→ What is expected: Output the entries below exactly, from the first line to the line holding "intros Hb [Hk", both included.

--- Material provided ---

Lemma checked_refl t : checked t t.
Proof. exists (state t), (is_signature_verified t), (is_signature_attributes_verified t). by destruct t. Qed.
Lemma checked_trans t1 t2 t3 : checked t1 t2 -> checked t2 t3 -> checked t1 t3.
Proof. intros (st & a & b & -> & E) (st' & a' & b' & -> & E'). exists st', a', b'. split; [done|]. by rewrite E'. Qed.

Lemma uint_attribute_defined l mem k : is_block NP_EXTENSION_BYTES l [] mem -> number l k -> exists o, uint_attribute mem k = Ok o.
Proof.
  intros Hb [Hk [E|(v & Hv & E)]]; [|by exists (Some v); apply (uint_attribute_ok NP_EXTENSION_BYTES l [])].
  exists None. unfold uint_attribute. rewrite (get_spec _ _ _ _ _ Hb), strn_key by done. unfold get_result. by rewrite E.
Qed.

Lemma authorized_kept st b : IS_AUTHORIZED (if b : bool then Z.lor st AAA_VALID else Z.land st AAA_INVALID) = IS_AUTHORIZED st.
Proof.
  unfold IS_AUTHORIZED. f_equal. apply Z.bits_inj'. intros n Hn. destruct b; rewrite ?Z.land_spec, ?Z.lor_spec, ?Z.land_spec.
  - change (Z.testbit AAA_AUTHORIZED n && (Z.testbit st n || Z.testbit AAA_VALID n) = Z.testbit AAA_AUTHORIZED n && Z.testbit st n).
    destruct (decide (n = 0)) as [->|]; [by rewrite !andb_false_l|]. unfold AAA_VALID. rewrite (Z.bits_above_log2 1 n) by (cbn; lia). by rewrite orb_false_r.
  - unfold AAA_INVALID. rewrite Z.lnot_spec by done. destruct (decide (n = 0)) as [->|]; [by rewrite !andb_false_l|].
    unfold AAA_VALID. rewrite (Z.bits_above_log2 1 n) by (cbn; lia). by rewrite andb_true_r.
Qed.

Lemma check_signatures_checked t : readable t -> exists ok st a b, check_signatures t = Ok (set_checked t st a b, ok) /\ st = state t.
Proof.
  intros [(l & Hb & _)]. unfold check_signatures.
  assert (forall t', attributes t' = attributes t -> exists ok a b, check_attributes_signature t' = Ok (set_checked t' (state t') a b, ok)) as Hc.
  { intros t' Ea. rewrite <-Ea in Hb. unfold check_attributes_signature. destruct (block_size t' l Hb) as (Es & _). rewrite Es. cbn [fst].
    rewrite bool_decide_eq_true_2 by done. cbn [negb]. rewrite (attributes_hash_ok t' l Hb), bind_ok.
    assert (t' = set_checked t' (state t') (is_signature_verified t') (is_signature_attributes_verified t')) as Et by (by destruct t').
    assert (forall ok : bool, exists (ok' : bool) a b, Ok (t', ok) = Ok (set_checked t' (state t') a b, ok')) as Hsame.
    { intros ok. exists ok, (is_signature_verified t'), (is_signature_attributes_verified t'). apply (f_equal (fun x => Ok (x, ok))), Et. }
    destruct (is_signature_attributes_verified t'); [apply Hsame|]. case_match; [by eexists _, _, _|apply Hsame]. }
  destruct (is_signature_verified t).
  - destruct (Hc t eq_refl) as (ok & a & b & ->). by exists ok, (state t), a, b.
  - case_match; [exists false, (state t), (is_signature_verified t), (is_signature_attributes_verified t); split; [by destruct t|done]|].
    destruct (Hc (set_checked t (state t) true (is_signature_attributes_verified t)) eq_refl) as (ok & a & b & ->).
    by exists ok, (state t), a, b.
Qed.

(** The check ends with a verdict, and nothing but its record changes. *)
Lemma is_valid_checked t now expected : readable t -> exists ok t', _np_aaatoken_is_valid now (Some t) expected = Ok (ok, Some t') /\
  checked t t' /\ (ok = true -> IS_VALID (state t') = true).
Proof.
  intros Hr. unfold _np_aaatoken_is_valid.
  assert (forall (t1 : np_aaatoken_t) st a b ok, t1 = set_checked t st a b -> st = state t ->
    exists t', record_check t1 ok = (ok, Some t') /\ checked t t' /\ (ok = true -> IS_VALID (state t') = true)) as Hrec.
  { intros t1 st a b ok -> ->. eexists. split; [reflexivity|]. split.
    - do 3 eexists. split; [reflexivity|]. apply authorized_kept.
    - intros ->. apply is_valid_valid. }
  assert (t = set_checked t (state t) (is_signature_verified t) (is_signature_attributes_verified t)) as Et by (by destruct t).
  assert (forall ok, exists ok' t', Ok (record_check t ok) = Ok (ok', Some t') /\ checked t t' /\ (ok' = true -> IS_VALID (state t') = true)) as H0'.
  { intros ok. destruct (Hrec t _ _ _ ok Et eq_refl) as (t' & -> & ?). by exists ok, t'. }
  destruct (negb (FLAG_CMP (token_type t) expected)); [apply H0'|]. destruct (Qltb (expires_at t) now); [apply H0'|].
  assert (exists ok t1, (if np_aaatoken_scope_private_available <? scope t then check_signatures t else Ok (t, true)) = Ok (t1, ok) /\
    exists a b, t1 = set_checked t (state t) a b) as (ok & t1 & -> & a & b & E1).
  { destruct (_ <? scope t); [|exists true, t; by eauto].
    destruct (check_signatures_checked t Hr) as (ok & st & a & b & -> & ->). by eauto 10. }
  rewrite bind_ok. destruct ok; cbn [negb]; [|destruct (Hrec t1 _ _ _ false E1 eq_refl) as (t' & -> & ?); by exists false, t'].
  assert (exists ok, (if FLAG_CMP (token_type t1) np_aaatoken_type_message_intent then usable ← check_thresholds t1; Ok (record_check t1 usable)
    else Ok (record_check t1 true)) = Ok (record_check t1 ok)) as [ok ->].
  { destruct (FLAG_CMP _ _); [|by exists true]. destruct Hr as [(l & Hb & N1 & N2 & _)]. unfold check_thresholds. subst t1. cbn [attributes set_checked].
    destruct (uint_attribute_defined _ _ _ Hb N1) as [[m|] ->]; rewrite bind_ok; [|by exists false].
    destruct (uint_attribute_defined _ _ _ Hb N2) as [[n|] ->]; rewrite bind_ok; by eexists. }
  destruct (Hrec t1 _ _ _ ok E1 eq_refl) as (t' & -> & ?). by exists ok, t'.
Qed.

Lemma fingerprint_hash_defined s : exists k, create_from_hash s = Ok k.
Proof.
  rewrite create_from_hash_unfold. destruct (valid_format s) eqn:V; [|by eexists].
  rewrite (np_str_id_valid sodium_hex2bin hex2bin_doc s V). by eexists.
Qed.

Lemma partner_defined t : readable t -> exists fp, np_aaatoken_get_partner_fp t = Ok fp.
Proof.
  intros [(l & Hb & _ & _ & _ & _ & [E|(fp & Hw & E)])]; [|exists fp; by apply (get_partner_ok t l)].
  unfold np_aaatoken_get_partner_fp. rewrite (get_spec _ _ _ _ partner_key Hb). unfold get_result.
  rewrite strn_key by apply partner_key_ok. rewrite E, bind_ok. rewrite bool_decide_eq_true_2 by (by right).
  change (c_assert true) with (Ok tt). rewrite bind_ok. destruct (until_nul (issuer t)); [|apply fingerprint_hash_defined].
  unfold np_aaatoken_get_fingerprint. rewrite bind_ok. apply fingerprint_hash_defined.
Qed.

(** ** Searching *)

(** What the searches for a sender and for a receiver share: the first valid token that
    passes the test. *)
Fixpoint scan (test : np_aaatoken_t -> result bool) (now : Q) (s : store) (iter : list loc) : result (store * option loc) :=
  match iter with
  | [] => Ok (s, None)
  | t :: iter =>
      '(ok, s) ← intent_valid now s t;
      if negb ok then scan test now s iter
      else b ← test (s t); if (b : bool) then Ok (s, Some t) else scan test now s iter
  end.

Definition sender_test (d : np_dhkey_t) (t : np_aaatoken_t) : result bool :=
  fp ← np_aaatoken_get_partner_fp t;
  Ok ((bool_decide (d = dhkey_zero) || bool_decide (fp = d)) && IS_AUTHORIZED (state t)).
Definition receiver_test (me node target : np_dhkey_t) (t : np_aaatoken_t) : result bool :=
  issuer_key ← create_from_hash (issuer t);
  Ok (negb (bool_decide (issuer_key = me)) && negb (bool_decide (issuer_key = node)) &&
      (bool_decide (target = dhkey_zero) || bool_decide (issuer_key = target)) && IS_AUTHORIZED (state t)).

Lemma bind_ext {A B} (r : result A) (f g : A -> result B) : (forall a, f a = g a) -> r ≫= f = r ≫= g.
Proof. intros E. destruct r; [apply E|done]. Qed.
Lemma bind_assoc {A B C} (r : result A) (f : A -> result B) (g : B -> result C) : (r ≫= f) ≫= g = r ≫= (fun a => f a ≫= g).
Proof. by destruct r. Qed.

Lemma sender_test_eq d t : sender_test d t =
  (np_aaatoken_get_partner_fp t ≫= fun fp => Ok ((bool_decide (d = dhkey_zero) || bool_decide (fp = d)) && IS_AUTHORIZED (state t))).
Proof. done. Qed.
Lemma receiver_test_eq me node target t : receiver_test me node target t =
  (create_from_hash (issuer t) ≫= fun issuer_key =>
   Ok (negb (bool_decide (issuer_key = me)) && negb (bool_decide (issuer_key = node)) &&
      (bool_decide (target = dhkey_zero) || bool_decide (issuer_key = target)) && IS_AUTHORIZED (state t))).
Proof. done. Qed.

Lemma sender_loop_scan now d iter s : sender_loop now d s iter = scan (sender_test d) now s iter.
Proof.
  revert s. induction iter as [|t iter IH]; intros s; [done|]. cbn [sender_loop scan]. apply bind_ext. intros [ok s1]. destruct ok; cbn [negb]; [|apply IH].
  rewrite sender_test_eq, bind_assoc. apply bind_ext. intros fp. rewrite bind_ok, !IH.
  destruct (bool_decide (d = dhkey_zero)), (bool_decide (fp = d)), (IS_AUTHORIZED (state (s1 t))); done.
Qed.
Lemma receiver_loop_scan now me node target iter s : receiver_loop now me node target s iter = scan (receiver_test me node target) now s iter.
Proof.
  revert s. induction iter as [|t iter IH]; intros s; [done|]. cbn [receiver_loop scan]. apply bind_ext. intros [ok s1]. destruct ok; cbn [negb]; [|apply IH].
  rewrite receiver_test_eq, bind_assoc. apply bind_ext. intros key. rewrite bind_ok, !IH.
  destruct (bool_decide (key = me)), (bool_decide (key = node)), (bool_decide (target = dhkey_zero)), (bool_decide (key = target)), (IS_AUTHORIZED (state (s1 t))); done.
Qed.

(** The verdict the check comes to. *)
Definition usable (now : Q) (t : np_aaatoken_t) : bool :=
  match _np_aaatoken_is_valid now (Some t) np_aaatoken_type_message_intent with Ok (ok, _) => ok | Err _ => false end.

(** Nothing changes but the records of checks. *)
Definition only_checked (s s' : store) : Prop := forall p, checked (s p) (s' p).

Lemma intent_valid_spec now s t : readable (s t) -> exists s', intent_valid now s t = Ok (usable now (s t), s') /\ only_checked s s' /\
  (forall p, p ≠ t -> s' p = s p) /\ (usable now (s t) = true -> IS_VALID (state (s' t)) = true).
Proof.
  intros Hr. unfold intent_valid, usable. destruct (is_valid_checked (s t) now np_aaatoken_type_message_intent Hr) as (ok & t' & -> & Hc & Hv).
  rewrite bind_ok. exists (<[t := t']> s). split; [done|]. split; [|split].
  - intros p. destruct (decide (p = t)) as [->|Hp]; [by rewrite fn_lookup_insert|]. rewrite fn_lookup_insert_ne by done. apply checked_refl.
  - intros p Hp. by rewrite fn_lookup_insert_ne.
  - intros E. rewrite fn_lookup_insert. by apply Hv.
Qed.

(** The test gives the same for a token whose check is recorded. *)
Definition tests (test : np_aaatoken_t -> result bool) (t : np_aaatoken_t) (b : bool) : Prop := forall t', checked t t' -> test t' = Ok b.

---

→ Result:
Lemma checked_refl t : checked t t.
Proof. exists (state t), (is_signature_verified t), (is_signature_attributes_verified t). by destruct t. Qed.
Lemma checked_trans t1 t2 t3 : checked t1 t2 -> checked t2 t3 -> checked t1 t3.
Proof. intros (st & a & b & -> & E) (st' & a' & b' & -> & E'). exists st', a', b'. split; [done|]. by rewrite E'. Qed.

Lemma uint_attribute_defined l mem k : is_block NP_EXTENSION_BYTES l [] mem -> number l k -> exists o, uint_attribute mem k = Ok o.
Proof.
  intros Hb [Hk [E|(v & Hv & E)]]; [|by exists (Some v); apply (uint_attribute_ok NP_EXTENSION_BYTES l [])].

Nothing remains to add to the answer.